Viewpoint to be aired at the  
3rd International Conference on Origami in Science,  
Math and Education,
 
by Thoki Yenn, Denmark. 

       I have been informed that I have 20 minutes for my speech and 
then 5 minutes for your questions, but I thought it might be a good idea 
that we start with you asking me questions, and then my answers 
would be my speech because then I would know what You are 
interested in hearing me talk about. 
     Not acceptable ? O.K. 
     I have brought my own kitchen timer, and I will set it at 18 minutes. 
     I am well aware that there are rumor's about me that I am totally 
controlled by my daemons, but I hope that my rather noble form of 
insanity might be acceptable, as it harms no one and I am helped by 
my little PR man the Great and Glorious Pesky Kalmon of the North. 
     To begin with Kalmon only called himself the Great and Glorious 
but on the Origami list Julia Palffy suggested to add “of the North”,
 and later Russell Sutherland called him “pesky”, so he proudly 
added the these honorable titles to his name. 

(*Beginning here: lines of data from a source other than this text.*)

(** C7: on empty piped input [main] neither constructs nor runs the
    effect; once the command line is parsed it prints "NO INPUT." and
    returns.  The effect is constructed and run only on non-empty
    input. *)
Theorem main_runs_effect_only_on_input (argv : list string) (stdin : Stdin) :
  let input_data := (get_piped_input stdin).1 in
  let out := main parse_args argv stdin in
  (input_data = "" ->
     filter (fun a => invokes_engine a = true) (actions out) = []
     /\ forall args, parse_args argv = Some args ->
          actions out = [Print "NO INPUT."] /\ exit out = Returned)
  /\ (forall a, a ∈ actions out -> invokes_engine a = true ->
        input_data <> ""
        /\ exists args, parse_args argv = Some args
             /\ actions out = [Construct input_data args; Run]).
Proof.
  simpl. unfold main.
  destruct (parse_args argv) as [args|] eqn:Hparse;
    destruct (get_piped_input stdin) as [input_data stdin'] eqn:Hin; simpl.
  - case_bool_decide as Hempty; simpl.
    + split.
      * intros _. split; [reflexivity|]. now intros ? [= <-].
      * intros a Ha. apply list_elem_of_singleton in Ha as ->. discriminate.
    + split; [intros ?; contradiction|].
      intros a _ _. split; [assumption|]. now exists args.
  - split.
    + intros _. split; [reflexivity|]. discriminate.
    + intros a Ha. now apply elem_of_nil in Ha.
Qed.
End InputFacts.

(** ** The rendering pass *)

Section CanvasFacts.
Import TerminalOperations Canvas.
Context {E : Type}.

Lemma cell_writes_print_character_clear (c : EffectCharacter E) :
  cell_writes (print_character c true)
  = [ mkCellWrite (symbol c) (row (current_coord c)) (column (current_coord c));
      mkCellWrite " " (row (last_coord c)) (column (last_coord c)) ].
Proof. reflexivity. Qed.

      Kalmon wants me to be sensible and serious, but I have to live up 
to the reputation and image that I have worked so hard for, over the years, 
namely that this Thoki Yenn is crazy and moves in mysterious ways 
around the borders of insanity. He is listening to the demons in his 
inner advisory council, where Kalmon is the Prime minister. 
                        So we will see how all this will develop. 

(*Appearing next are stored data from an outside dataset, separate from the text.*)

(* ===== verification/_CoqProject ===== *)
-Q . S2P
Prelude.v
Tokens.v
Syntax.v
ToIr.v
ToIrProofs.v
ToIrTotal.v
FromIr.v
FromIrProofs.v
Verif.v
VerifProofs.v
Instrs.v
X86.v
ToAsm.v
InstrsProofs.v
X86Proofs.v
EmitProofs.v
OpProofs.v
MemProofs.v
FrameProofs.v
LayoutProofs.v
TargetProofs.v
ControlProofs.v
KString.v
Ulib.v
KStringProofs.v
Spinlock.v
Kalloc.v
Pipe.v
Bio.v
BioProofs.v
State.v
Log.v
LogProofs.v
CrashProofs.v
Transact.v
Fs.v
FsBase.v
FsAlloc.v
FsFile.v
FsData.v
FsInode.v
FsOps.v
Grep.v
Umalloc.v
UmallocProofs.v
Vm.v
VmBase.v
VmSpace.v
VmFork.v
VmBytes.v
VmSystem.v
Proc.v
ProcInv.v
ProcSystem.v
Kernel.v
Sysfile.v
Sysproc.v
FileProofs.v
SysProofs.v
SysCalls.v
SysArgs.v
User.v
Printf.v
Sh.v
ShSpec.v
ShProofs.v
ShParse.v
ShCmd.v
ShRun.v
Console.v
Kbd.v
ConsoleScreen.v
ConsoleProofs.v
Cprintf.v
Progs.v
Mkfs.v
MkfsProofs.v
MkfsImage.v
FsDir.v
FsNamei.v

 I shall try to be as lucid and direct in expressing my views about 
what is generally considered to be an important part of education and 
have therefore given this talk the Title: 
                            “Teaching is impossible”. 
    It might sound as if I am just trying to be funny - which I am, 
but I hope you will agree that teaching to take place is totally 
dependent on the willingness and the ability to learn in the person, 
which the teaching is aimed at. 
    Before I go deeper into that, I want to say a few words about words. 
Words, when we use them correctly are supposed to create pictures. 
So, why don’t we use pictures instead of words,  O.K. we do in diagrams.
    I shall return to that later. 
    In Danish we use a Greek Word: onomatopoetikon. 
                     ONO- MATO-POET-IKON 
    literally translated, by me, word make - make picture. 
    Make words, which make pictures. In my English dictionary the 
word is onomatopoeia, and it says that it means the formation of words 
in imitation of sounds, as crack, splash or bow-wow.  
    What I am aiming at is this: to be sure that your pupil, victim, friend, 
audience, whatever, gets the idea. To be sure they understand what you 
want her/him to do, is that the words you use should ideally create a 
picture in the mind of the person, a picture which tells her/him 
the action which has to take place. 
    This of course is dependent on the persons ability to understand 
the words you are using. Very few Eskimos understand the language 
spoken in Mesopotamia, which by the way means: the middle of river. 
    I just love words, when I understand them, so I have spent and still do
spend a lot of time finding out what words really mean. 
    The etymology of the words are important to me, not just the definition of 
the word, note the difference.  Words, even with the same etymological 
derivation can have different definition according to the subject matter you 
are dealing with, I know that, I have had quite a lot of trouble understanding 
computer language,  because there the use of the words are not obvious 
from their meaning given in an ordinary dictionary.  
    The derivation of words are very important to me, because I have 
found out that if I could speak with a full understanding behind every 
word I used, then I would have a better chance of being understood. 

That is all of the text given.